__Assignment__: Copy verbatim the block of lines in the entries below whose first line contains "(** Concrete systems" and whose last line contains "Fixpoint toml_lines (ls". Leave out all other lines.

[Opening Provided entries section]

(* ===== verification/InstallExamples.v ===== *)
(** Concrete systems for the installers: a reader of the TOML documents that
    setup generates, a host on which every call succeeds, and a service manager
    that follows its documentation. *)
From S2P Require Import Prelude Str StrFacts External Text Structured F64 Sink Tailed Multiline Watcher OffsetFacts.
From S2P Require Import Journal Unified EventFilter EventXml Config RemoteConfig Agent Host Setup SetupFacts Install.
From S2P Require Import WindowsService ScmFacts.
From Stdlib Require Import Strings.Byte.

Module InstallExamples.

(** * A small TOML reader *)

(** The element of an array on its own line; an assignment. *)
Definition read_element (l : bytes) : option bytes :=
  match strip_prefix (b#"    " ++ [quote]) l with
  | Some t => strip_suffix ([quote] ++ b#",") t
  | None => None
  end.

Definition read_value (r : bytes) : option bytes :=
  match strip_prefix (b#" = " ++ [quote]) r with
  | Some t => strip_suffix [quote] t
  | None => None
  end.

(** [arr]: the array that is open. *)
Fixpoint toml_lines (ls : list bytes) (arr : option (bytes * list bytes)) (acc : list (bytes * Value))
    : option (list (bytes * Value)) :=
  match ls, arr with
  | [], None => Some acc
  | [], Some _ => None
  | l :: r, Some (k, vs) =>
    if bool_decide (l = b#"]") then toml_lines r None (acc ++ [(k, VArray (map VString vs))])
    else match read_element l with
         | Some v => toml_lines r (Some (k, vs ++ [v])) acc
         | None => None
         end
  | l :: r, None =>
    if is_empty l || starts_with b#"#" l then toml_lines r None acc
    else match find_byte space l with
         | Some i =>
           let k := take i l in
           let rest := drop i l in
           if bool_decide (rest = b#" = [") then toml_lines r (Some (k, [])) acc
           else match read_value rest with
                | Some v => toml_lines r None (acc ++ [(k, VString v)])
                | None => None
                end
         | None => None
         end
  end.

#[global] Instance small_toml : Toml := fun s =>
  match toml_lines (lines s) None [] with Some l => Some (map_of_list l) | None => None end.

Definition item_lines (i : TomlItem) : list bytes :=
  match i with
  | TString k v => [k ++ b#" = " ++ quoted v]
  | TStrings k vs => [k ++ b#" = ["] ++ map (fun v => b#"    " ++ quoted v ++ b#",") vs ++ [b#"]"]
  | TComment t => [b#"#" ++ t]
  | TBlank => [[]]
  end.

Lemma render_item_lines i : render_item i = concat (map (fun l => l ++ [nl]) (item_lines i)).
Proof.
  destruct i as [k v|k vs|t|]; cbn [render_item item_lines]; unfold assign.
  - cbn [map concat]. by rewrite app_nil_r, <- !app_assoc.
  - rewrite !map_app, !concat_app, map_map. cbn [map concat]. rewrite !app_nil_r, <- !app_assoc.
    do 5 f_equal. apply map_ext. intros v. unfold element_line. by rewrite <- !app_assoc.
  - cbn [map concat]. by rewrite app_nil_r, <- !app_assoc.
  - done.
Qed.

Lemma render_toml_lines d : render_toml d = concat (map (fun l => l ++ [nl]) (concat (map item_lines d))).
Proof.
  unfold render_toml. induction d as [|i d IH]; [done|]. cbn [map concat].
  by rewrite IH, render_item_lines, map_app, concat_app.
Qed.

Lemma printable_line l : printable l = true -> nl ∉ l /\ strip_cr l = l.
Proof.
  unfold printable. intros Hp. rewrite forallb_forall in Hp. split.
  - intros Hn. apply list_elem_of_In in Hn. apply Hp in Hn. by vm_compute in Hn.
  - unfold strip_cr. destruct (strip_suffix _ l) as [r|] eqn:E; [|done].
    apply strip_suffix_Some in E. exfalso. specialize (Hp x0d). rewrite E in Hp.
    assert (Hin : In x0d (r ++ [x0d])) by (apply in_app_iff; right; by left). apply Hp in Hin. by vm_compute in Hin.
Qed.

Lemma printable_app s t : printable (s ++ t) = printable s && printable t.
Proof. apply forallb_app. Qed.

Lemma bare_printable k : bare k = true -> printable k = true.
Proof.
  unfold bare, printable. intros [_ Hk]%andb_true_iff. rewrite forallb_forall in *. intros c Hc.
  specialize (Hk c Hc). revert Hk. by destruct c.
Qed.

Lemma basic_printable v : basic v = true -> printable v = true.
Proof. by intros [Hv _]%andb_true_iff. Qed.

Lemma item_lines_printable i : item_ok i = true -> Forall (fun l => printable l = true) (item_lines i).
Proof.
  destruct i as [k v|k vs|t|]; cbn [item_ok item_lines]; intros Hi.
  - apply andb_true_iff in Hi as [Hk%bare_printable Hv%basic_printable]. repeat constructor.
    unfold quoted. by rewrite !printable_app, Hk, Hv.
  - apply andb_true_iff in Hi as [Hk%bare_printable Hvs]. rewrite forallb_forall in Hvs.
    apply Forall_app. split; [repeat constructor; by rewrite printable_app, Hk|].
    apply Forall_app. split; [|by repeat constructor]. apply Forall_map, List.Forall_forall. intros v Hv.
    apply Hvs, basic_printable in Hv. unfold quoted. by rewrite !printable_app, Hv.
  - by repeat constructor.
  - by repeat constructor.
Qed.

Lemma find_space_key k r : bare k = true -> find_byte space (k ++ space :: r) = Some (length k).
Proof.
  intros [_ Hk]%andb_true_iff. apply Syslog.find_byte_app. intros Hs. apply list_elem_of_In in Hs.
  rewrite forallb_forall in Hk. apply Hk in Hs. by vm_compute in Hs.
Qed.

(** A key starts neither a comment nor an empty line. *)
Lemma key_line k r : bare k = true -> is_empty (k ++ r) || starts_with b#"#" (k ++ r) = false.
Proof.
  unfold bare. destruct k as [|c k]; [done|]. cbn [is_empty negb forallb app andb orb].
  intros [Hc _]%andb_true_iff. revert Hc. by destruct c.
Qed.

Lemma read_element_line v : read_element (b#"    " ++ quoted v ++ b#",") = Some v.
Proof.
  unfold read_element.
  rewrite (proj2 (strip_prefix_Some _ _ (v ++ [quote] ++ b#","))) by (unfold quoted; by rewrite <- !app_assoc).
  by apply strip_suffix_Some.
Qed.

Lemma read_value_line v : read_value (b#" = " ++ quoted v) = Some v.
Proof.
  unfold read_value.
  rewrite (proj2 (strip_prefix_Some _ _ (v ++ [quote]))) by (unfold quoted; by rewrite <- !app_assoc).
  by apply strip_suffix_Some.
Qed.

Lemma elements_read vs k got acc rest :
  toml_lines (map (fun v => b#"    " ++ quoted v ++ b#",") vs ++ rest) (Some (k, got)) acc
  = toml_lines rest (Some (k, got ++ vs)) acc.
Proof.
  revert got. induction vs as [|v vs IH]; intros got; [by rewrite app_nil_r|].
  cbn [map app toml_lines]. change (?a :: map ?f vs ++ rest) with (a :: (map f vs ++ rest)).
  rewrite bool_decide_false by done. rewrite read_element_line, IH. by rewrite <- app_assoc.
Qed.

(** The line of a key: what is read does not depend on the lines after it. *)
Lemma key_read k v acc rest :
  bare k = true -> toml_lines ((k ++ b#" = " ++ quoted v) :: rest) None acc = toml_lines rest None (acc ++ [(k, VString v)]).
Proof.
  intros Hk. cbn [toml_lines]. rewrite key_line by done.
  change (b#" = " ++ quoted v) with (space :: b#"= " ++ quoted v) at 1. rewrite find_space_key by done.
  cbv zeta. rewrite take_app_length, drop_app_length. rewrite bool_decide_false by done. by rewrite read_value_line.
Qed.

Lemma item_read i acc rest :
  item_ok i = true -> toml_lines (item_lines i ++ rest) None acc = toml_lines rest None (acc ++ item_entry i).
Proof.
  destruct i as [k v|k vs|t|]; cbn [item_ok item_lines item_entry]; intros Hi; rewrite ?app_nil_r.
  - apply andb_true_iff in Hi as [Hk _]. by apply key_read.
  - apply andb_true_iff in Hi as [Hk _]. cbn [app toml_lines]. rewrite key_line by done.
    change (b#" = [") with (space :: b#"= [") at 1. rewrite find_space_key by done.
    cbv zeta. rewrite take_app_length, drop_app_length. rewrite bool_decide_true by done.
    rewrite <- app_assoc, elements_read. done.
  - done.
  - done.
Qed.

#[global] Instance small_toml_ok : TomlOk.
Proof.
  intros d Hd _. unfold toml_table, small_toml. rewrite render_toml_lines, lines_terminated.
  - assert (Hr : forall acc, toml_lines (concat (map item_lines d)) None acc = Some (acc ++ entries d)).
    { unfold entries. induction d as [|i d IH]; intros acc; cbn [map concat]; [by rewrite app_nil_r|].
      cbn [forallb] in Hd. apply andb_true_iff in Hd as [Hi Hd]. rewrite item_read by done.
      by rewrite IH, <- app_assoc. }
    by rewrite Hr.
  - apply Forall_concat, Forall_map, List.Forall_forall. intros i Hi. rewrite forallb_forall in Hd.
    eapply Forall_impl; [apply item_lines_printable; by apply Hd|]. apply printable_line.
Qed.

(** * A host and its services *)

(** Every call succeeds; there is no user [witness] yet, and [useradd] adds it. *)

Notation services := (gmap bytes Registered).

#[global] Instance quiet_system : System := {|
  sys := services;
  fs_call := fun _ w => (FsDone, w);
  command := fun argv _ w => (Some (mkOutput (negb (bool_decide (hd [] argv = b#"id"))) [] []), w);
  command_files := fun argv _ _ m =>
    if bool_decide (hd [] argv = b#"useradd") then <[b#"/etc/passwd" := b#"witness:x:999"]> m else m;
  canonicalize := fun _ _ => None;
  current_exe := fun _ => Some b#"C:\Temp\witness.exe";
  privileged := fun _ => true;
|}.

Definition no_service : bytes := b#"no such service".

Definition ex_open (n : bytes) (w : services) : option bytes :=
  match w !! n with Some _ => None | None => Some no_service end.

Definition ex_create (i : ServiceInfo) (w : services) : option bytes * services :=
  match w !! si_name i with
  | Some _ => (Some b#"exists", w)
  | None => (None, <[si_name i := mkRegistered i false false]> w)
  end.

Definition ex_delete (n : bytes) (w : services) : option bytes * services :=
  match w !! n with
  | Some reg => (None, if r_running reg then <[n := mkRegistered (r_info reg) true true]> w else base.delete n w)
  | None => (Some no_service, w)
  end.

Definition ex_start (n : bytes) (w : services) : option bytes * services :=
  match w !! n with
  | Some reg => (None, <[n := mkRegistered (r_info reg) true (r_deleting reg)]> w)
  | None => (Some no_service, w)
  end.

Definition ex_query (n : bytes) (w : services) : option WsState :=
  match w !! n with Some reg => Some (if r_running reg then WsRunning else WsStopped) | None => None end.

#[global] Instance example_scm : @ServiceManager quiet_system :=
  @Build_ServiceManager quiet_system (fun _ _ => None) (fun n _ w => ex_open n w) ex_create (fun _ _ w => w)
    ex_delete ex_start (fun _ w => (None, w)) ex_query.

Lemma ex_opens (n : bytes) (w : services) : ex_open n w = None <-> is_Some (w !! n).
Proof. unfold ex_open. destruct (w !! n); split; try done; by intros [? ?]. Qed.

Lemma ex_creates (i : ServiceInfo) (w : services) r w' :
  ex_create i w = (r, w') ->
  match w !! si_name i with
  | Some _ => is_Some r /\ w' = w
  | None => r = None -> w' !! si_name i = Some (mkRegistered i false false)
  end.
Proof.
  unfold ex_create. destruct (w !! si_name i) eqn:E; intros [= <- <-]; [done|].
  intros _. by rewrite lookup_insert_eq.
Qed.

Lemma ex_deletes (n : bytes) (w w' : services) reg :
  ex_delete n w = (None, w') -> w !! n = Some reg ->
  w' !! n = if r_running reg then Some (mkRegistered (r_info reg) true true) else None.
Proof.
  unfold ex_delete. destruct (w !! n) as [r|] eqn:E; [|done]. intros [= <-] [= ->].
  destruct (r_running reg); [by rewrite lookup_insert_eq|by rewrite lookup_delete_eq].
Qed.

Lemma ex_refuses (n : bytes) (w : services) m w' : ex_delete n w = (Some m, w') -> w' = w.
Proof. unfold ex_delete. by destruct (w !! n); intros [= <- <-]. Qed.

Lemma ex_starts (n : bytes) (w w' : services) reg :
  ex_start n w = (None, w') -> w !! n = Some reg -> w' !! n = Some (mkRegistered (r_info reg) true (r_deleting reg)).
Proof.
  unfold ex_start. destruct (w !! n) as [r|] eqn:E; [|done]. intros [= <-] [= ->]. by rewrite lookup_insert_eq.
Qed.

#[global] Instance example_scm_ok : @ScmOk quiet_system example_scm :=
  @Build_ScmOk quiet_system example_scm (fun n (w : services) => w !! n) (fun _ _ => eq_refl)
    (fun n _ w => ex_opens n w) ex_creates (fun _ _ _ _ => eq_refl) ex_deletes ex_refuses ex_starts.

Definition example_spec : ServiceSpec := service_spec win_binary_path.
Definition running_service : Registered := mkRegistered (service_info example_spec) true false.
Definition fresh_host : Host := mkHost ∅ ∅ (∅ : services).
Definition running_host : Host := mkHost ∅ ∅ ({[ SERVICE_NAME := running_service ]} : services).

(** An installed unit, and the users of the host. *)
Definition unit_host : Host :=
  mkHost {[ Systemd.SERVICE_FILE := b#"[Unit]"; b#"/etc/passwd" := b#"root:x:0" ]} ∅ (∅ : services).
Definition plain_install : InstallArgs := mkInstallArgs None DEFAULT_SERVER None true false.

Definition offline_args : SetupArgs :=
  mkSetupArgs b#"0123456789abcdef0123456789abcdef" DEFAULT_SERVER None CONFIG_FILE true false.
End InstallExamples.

[Closing Provided entries section]

__Exercise answer__:
(** Concrete systems for the installers: a reader of the TOML documents that
    setup generates, a host on which every call succeeds, and a service manager
    that follows its documentation. *)
From S2P Require Import Prelude Str StrFacts External Text Structured F64 Sink Tailed Multiline Watcher OffsetFacts.
From S2P Require Import Journal Unified EventFilter EventXml Config RemoteConfig Agent Host Setup SetupFacts Install.
From S2P Require Import WindowsService ScmFacts.
From Stdlib Require Import Strings.Byte.

Module InstallExamples.

(** * A small TOML reader *)

(** The element of an array on its own line; an assignment. *)
Definition read_element (l : bytes) : option bytes :=
  match strip_prefix (b#"    " ++ [quote]) l with
  | Some t => strip_suffix ([quote] ++ b#",") t
  | None => None
  end.

Definition read_value (r : bytes) : option bytes :=
  match strip_prefix (b#" = " ++ [quote]) r with
  | Some t => strip_suffix [quote] t
  | None => None
  end.

(** [arr]: the array that is open. *)
Fixpoint toml_lines (ls : list bytes) (arr : option (bytes * list bytes)) (acc : list (bytes * Value))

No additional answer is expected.